Literatur tidak lagi terbatas pada bacaan-bacaan konvensional yang berbau kertas, namun sudah terdigitalisasi ke dalam gadget maupun akses internet (paperless). Begitupun aktivitas literasi yang tidak lagi terbatas pada ruang-ruang formal yang harus terdiri dari guru maupun siswa (khususnya literasi keagamaan—dalam hal ini Islam), namun kini dapat dilakukan secara mandiri (Anderson: 2003). Pergeseran ini tidak hanya sekedar memperlihatkan perubahan tradisi, namun juga memiliki implikasi lain yang mengubah cara pandang dan resepsi manusia atas sesuatu (Lukman: 2018).
Jika dikaitkan dengan kajian al-Qur’an (tafsir) dan media sosial, maka penelitian Brett Wilson mengenai penerbitan al-Qur’an di Turki dapat memperlihatkan kesesuaian argumen di atas. Wilson mengatakan dalam penelitiannya bahwa teknologi penerbitan al-Qur’an di Turki telah mengubah atau menggeser posisi al-Qur’an serta cara pandangan masyarakat Turki yang sebelumnya menganggap al-Qur’an sebagai teks ekslusif menjadi teks populer yang bisa didapatkan di mana saja (Wilson: 2014). Artinya hal yang sama juga terjadi saat ini, sebab sumber penafsiran tidak lagi terbatas pada literatur kitab-kitab tafsir melainkan sudah menjelma dalam konten-konten media sosial sehingga persepsi bahwa kajian tafsir hanya bisa diakses oleh kalangan pesantren kini telah terpatahkan dan bahkan menjadi bidang yang dikontestasikan (Hairul: 2019).

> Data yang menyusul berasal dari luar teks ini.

(* ===== verification/CounterPrograms.v ===== *)
(** The [main] functions of sync_intro/data_race.cpp and of atomics/data_race.cpp,
    race_condition.cpp and cas.cpp, of mutex/mutex.cpp and mutex/spinlock.cpp, and of
    condition_variable/condvar_intro.cpp: a modelled run is repeated, and the runs
    that leave the expected value are counted.

    Each run has a schedule of its own.  With an atomic counter, with the
    compare-and-swap loop and with any lock every run is right, whatever the
    schedules; the others may report anything between all right and all wrong. *)

From S2P Require Import Prelude Machine Locks CondVar Races.
From stdpp Require Import options.

(** * Counting runs *)

Section programs.
Context {G L C : Type} (tstep : nat → C → G → L → option (G * L)) (ended : L → bool) (value : G → Z).

(** One run: all threads are started, run as the schedule says, and joined.  [None]
    is a schedule that does not fit the program or leaves a thread unfinished. *)
Definition one_run (start : conf G L) (sched : list (act C)) : option Z :=
  c ← run (conf_step tstep) sched start;
  if forallb ended (threads c) then Some (value (shared c)) else None.

(** The loop over the runs: the numbers of right and of wrong ones. *)
Definition count_runs (expected : Z) (start : conf G L) (scheds : list (list (act C))) : option (nat * nat) :=
  tally expected <$> mapM (one_run start) scheds.

Lemma one_run_reach start sched x :
  one_run start sched = Some x →
  ∃ c, reach (conf_step tstep) start c ∧ Forall (λ l, ended l = true) (threads c) ∧ value (shared c) = x.
Proof.
  unfold one_run. destruct (run _ sched start) as [c|] eqn:E; [|done]. cbn.
  destruct (forallb ended (threads c)) eqn:Ef; [|done]. intros. simplify_eq. exists c.
  split_ands; [by eapply run_reach| |done]. apply Forall_forall. intros l Hl.
  rewrite forallb_forall in Ef. apply Ef. done.
Qed.

(** When every complete run leaves the expected value, all runs are right. *)
Lemma count_runs_right expected start scheds r :
  (∀ c, reach (conf_step tstep) start c → Forall (λ l, ended l = true) (threads c) → value (shared c) = expected) →
  count_runs expected start scheds = Some r → r = (length scheds, 0).
Proof.
  intros Hok. unfold count_runs. destruct (mapM _ scheds) as [xs|] eqn:E; [|done]. cbn. intros. simplify_eq.
  assert (xs = replicate (length scheds) expected) as ->.
  { apply mapM_Some_1 in E. induction E as [|sched x scheds xs Hx _ IH]; [done|]. cbn. f_equal; [|done].
    apply one_run_reach in Hx as (c & Hr & HF & <-). by apply Hok. }
  unfold tally. by rewrite tally_all_from.
Qed.

(** In any case all runs are counted. *)
Lemma tally_sum expected xs a b :
  let '(right_, wrong) := foldl (λ '(correctSum, incorrectSum) x,
    if (x =? expected)%Z then (S correctSum, incorrectSum) else (correctSum, S incorrectSum)) (a, b) xs in
  right_ + wrong = a + b + length xs.
Proof.
  revert a b. induction xs as [|x xs IH]; intros a b; cbn; [lia|].
  destruct (x =? expected)%Z; [specialize (IH (S a) b)|specialize (IH a (S b))];
    destruct (foldl _ _ xs) as [r w]; lia.
Qed.

Lemma count_runs_sum expected start scheds right_ wrong :
  count_runs expected start scheds = Some (right_, wrong) → right_ + wrong = length scheds.
Proof.
  unfold count_runs. destruct (mapM _ scheds) as [xs|] eqn:E; [|done]. cbn. intros H. injection H as H.
  apply length_mapM in E. pose proof (tally_sum expected xs 0 0) as Hs. unfold tally in H. rewrite H in Hs. lia.
Qed.

Lemma tally_replicate expected other a b k l :
  other ≠ expected →
  foldl (λ '(correctSum, incorrectSum) x,
    if (x =? expected)%Z then (S correctSum, incorrectSum) else (correctSum, S incorrectSum)) (k, l)
    (replicate a expected ++ replicate b other) = (k + a, l + b).
Proof.
  intros Hne. revert k l. induction a as [|a IH]; intros k l; cbn [replicate app].
  - revert k l. induction b as [|b IH]; intros k l; cbn; [f_equal; lia|].
    rewrite (proj2 (Z.eqb_neq _ _) Hne), IH. f_equal; lia.
  - cbn. rewrite Z.eqb_refl, IH. f_equal; lia.
Qed.

(** A right and a wrong schedule give any report. *)
Lemma count_runs_mixed expected other start good bad a b :
  one_run start good = Some expected → (b = 0 ∨ one_run start bad = Some other) → other ≠ expected →
  count_runs expected start (replicate a good ++ replicate b bad) = Some (a, b).
Proof.
  intros Hg Hb Hne. unfold count_runs.
  rewrite (proj2 (mapM_Some _ _ (replicate a expected ++ replicate b other))).
  - cbn. f_equal. unfold tally. by rewrite tally_replicate.
  - apply Forall2_app; [by apply Forall2_replicate|]. destruct Hb as [->|Hb]; [done|by apply Forall2_replicate].
Qed.

Lemma count_runs_possible expected start good n :
  one_run start good = Some expected → ∃ scheds, length scheds = n ∧ is_Some (count_runs expected start scheds).
Proof.
  intros Hg. exists (replicate n good ++ replicate 0 []). split; [cbn; by rewrite app_nil_r, length_replicate|].
  rewrite (count_runs_mixed _ (expected + 1)); eauto. lia.
Qed.
End programs.

(** * The programs *)

Definition counter_ended (l : Counter.thread) : bool :=
  match l with Counter.Idle O => true | _ => false end.

Definition decrement_ended (l : Decrement.thread) : bool :=
  match l with Decrement.Done => true | _ => false end.

(** sync_intro/data_race.cpp. *)
Definition data_race_main : list (list (act unit)) → option (nat * nat) :=
  count_runs (Counter.counter_tstep false) counter_ended id 2000 (Counter.counter_init 2 1000).

(** atomics/data_race.cpp. *)
Definition atomic_main : list (list (act unit)) → option (nat * nat) :=
  count_runs (Counter.counter_tstep true) counter_ended id 2000 (Counter.counter_init 2 1000).

(** race_condition.cpp. *)
Definition race_condition_main : list (list (act bool)) → option (nat * nat) :=
  count_runs Decrement.decrement_tstep decrement_ended id 0 (Decrement.decrement_init Decrement.Checking 2).

(** cas.cpp. *)
Definition cas_main : list (list (act bool)) → option (nat * nat) :=
  count_runs Decrement.decrement_tstep decrement_ended id 0 (Decrement.decrement_init Decrement.Reading 2).

(** mutex.cpp and spinlock.cpp. *)
Definition locked_ended (l : cthread) : bool := match l with Outside O => true | _ => false end.

Definition mutex_main : list (list (act unit)) → option (nat * nat) :=
  count_runs (increment_tstep (L := mutex)) locked_ended x 2000 (increment_init 2 1000).

Definition spinlock_main : list (list (act unit)) → option (nat * nat) :=
  count_runs (increment_tstep (L := Spinlock)) locked_ended x 2000 (increment_init 2 1000).

(** condvar_intro.cpp. *)
Definition cv_ended (l : CVLock.thread) : bool := match l with CVLock.Outside O => true | _ => false end.

Definition cvlock_main : list (list (act CondVar.choice)) → option (nat * nat) :=
  count_runs CVLock.cv_tstep cv_ended CVLock.x 2000 (CVLock.cv_init 2 1000).

Lemma counter_ended_all ls : Forall (λ l, counter_ended l = true) ls → Forall Counter.done ls.
Proof. apply Forall_impl. by intros [[]|]. Qed.

Lemma decrement_ended_all ls :
  Forall (λ l, decrement_ended l = true) ls → Forall (λ l, l = Decrement.Done) ls.
Proof. apply Forall_impl. by intros []. Qed.

(** A run behind a lock leaves the number of increments. *)
Lemma locked_run_right (L : Lock) c :
  reach increment_step (increment_init (L := L) 2 1000) c →
  Forall (λ l, locked_ended l = true) (threads c) → x (shared c) = 2000%Z.
Proof.
  intros Hr HF. pose proof (increment_reach 2 1000 c ltac:(by vm_compute) Hr) as HI.
  assert (Forall (λ l, l = Outside 0) (threads c)) as HD.
  { eapply Forall_impl; [|exact HF]. by intros [[]| | | |]. }
  pose proof (inv_sum _ _ HI) as Hs. rewrite (total_done _ HD) in Hs. lia.
Qed.

(** * Properties *)

(** Whatever schedules its runs follow, the program reports all of them as right;
    and there are schedules for any number of runs. *)
Definition always_right {C} (main_ : list (list (act C)) → option (nat * nat)) : Prop :=
  (∀ scheds r, main_ scheds = Some r → r = (length scheds, 0)) ∧
  ∀ n, ∃ scheds, length scheds = n ∧ is_Some (main_ scheds).

(** Every run is counted once, and any report is possible. *)
Definition any_report {C} (main_ : list (list (act C)) → option (nat * nat)) : Prop :=
  (∀ scheds right_ wrong, main_ scheds = Some (right_, wrong) → right_ + wrong = length scheds) ∧
  ∀ right_ wrong, ∃ scheds, main_ scheds = Some (right_, wrong).

(** C35: What the seven programs report.  With the atomic counter, the
    compare-and-swap loop (whichever exchanges fail spuriously), the mutex and the
    spinlock all runs are right and none is wrong, whatever schedules they follow, and
    the runs can be completed.  The plain counter and the check before the decrement
    can report any numbers of right and wrong runs.  With the condition variable every
    run is counted once. *)
Theorem counter_programs_report :
  always_right atomic_main ∧ always_right cas_main ∧ always_right mutex_main ∧ always_right spinlock_main ∧
  any_report data_race_main ∧ any_report race_condition_main ∧
  (∀ scheds right_ wrong, cvlock_main scheds = Some (right_, wrong) → right_ + wrong = length scheds).
Proof.
  split_ands.
  - split; [intros scheds r; apply count_runs_right|intros n].
    + intros c Hr HF%counter_ended_all.
      refine (proj2 (Counter.counter_final_value true 2 1000 c _ _ _ Hr HF) eq_refl); [lia|lia|by vm_compute].
    + apply (count_runs_possible _ _ _ _ _ (Counter.steps 0 1000 ++ Counter.steps 1 1000)). by vm_compute.
  - split; [intros scheds r; apply count_runs_right|intros n].
    + intros c Hr HF%decrement_ended_all. refine (proj1 (Decrement.cas_leaves_zero 2) c _ Hr HF). lia.
    + apply (count_runs_possible _ _ _ _ _ Decrement.contended). by vm_compute.
  - split; [intros scheds r; apply count_runs_right, (locked_run_right mutex)|intros n].
    apply (count_runs_possible _ _ _ _ _ (Counter.steps 0 4000 ++ Counter.steps 1 4000)). by vm_compute.
  - split; [intros scheds r; apply count_runs_right, (locked_run_right Spinlock)|intros n].
    apply (count_runs_possible _ _ _ _ _ (Counter.steps 0 4000 ++ Counter.steps 1 4000)). by vm_compute.
  - split; [intros scheds right_ wrong; apply count_runs_sum|intros a b]. eexists.
    apply (count_runs_mixed _ _ _ 2000 2 _ (Counter.steps 0 2000 ++ Counter.steps 1 2000) (Counter.worst_case 1000));
      [by vm_compute|right; vm_compute; reflexivity|done].
  - split; [intros scheds right_ wrong; apply count_runs_sum|intros a b]. eexists.
    apply (count_runs_mixed _ _ _ 0 (-100) _ Decrement.one_after_the_other Decrement.both_check);
      [by vm_compute|right; vm_compute; reflexivity|done].
  - intros scheds right_ wrong. apply count_runs_sum.
Qed.

(** Complete runs, and reports of the racing programs that are all right and all
    wrong. *)
Lemma counter_programs_report_witness :
  atomic_main [Counter.steps 0 1000 ++ Counter.steps 1 1000; Counter.steps 1 1000 ++ Counter.steps 0 1000] = Some (2, 0) ∧
  data_race_main [Counter.worst_case 1000; Counter.worst_case 1000] = Some (0, 2) ∧
  data_race_main [Counter.steps 0 2000 ++ Counter.steps 1 2000] = Some (1, 0) ∧
  race_condition_main [Decrement.both_check; Decrement.one_after_the_other] = Some (1, 1) ∧
  mutex_main [Counter.steps 0 4000 ++ Counter.steps 1 4000] = Some (1, 0) ∧
  spinlock_main [Counter.steps 1 4000 ++ Counter.steps 0 4000] = Some (1, 0) ∧
  (∀ r, cas_main [Decrement.contended; Decrement.contended] = Some r → r = (2, 0)) ∧
  cas_main [Decrement.contended; Decrement.contended] = Some (2, 0).
Proof.
  split; [vm_compute; reflexivity|]. split; [vm_compute; reflexivity|]. split; [vm_compute; reflexivity|].
  split; [vm_compute; reflexivity|]. split; [vm_compute; reflexivity|]. split; [vm_compute; reflexivity|].
  split; [|vm_compute; reflexivity].
  exact (proj1 (proj1 (proj2 counter_programs_report)) [Decrement.contended; Decrement.contended]).
Defined.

Perubahan yang demikian mendasar dan merombak hal-hal konvensional, akan menimbulkan kekacauan atau yang dikenal dengan istilah disrupsi (Dhakidae: 2017). Dalam kajian yang dibahas kali ini, bisa dikatakan bahwa persebaran tafsir di media sosial merupakan salah satu wujud disrupsi dalam bidang kajian tafsir konvensional. Setidaknya ada dua poin yang bisa dielaborasi sebagai bentuk implikasi disrupsi yang terjadi dalam bidang ini: 1) terjadinya kontestasi otoritarianisme penafsiran dan; 2) terjadinya simplifikasi atau kesalahan epistemik dalam penafsiran.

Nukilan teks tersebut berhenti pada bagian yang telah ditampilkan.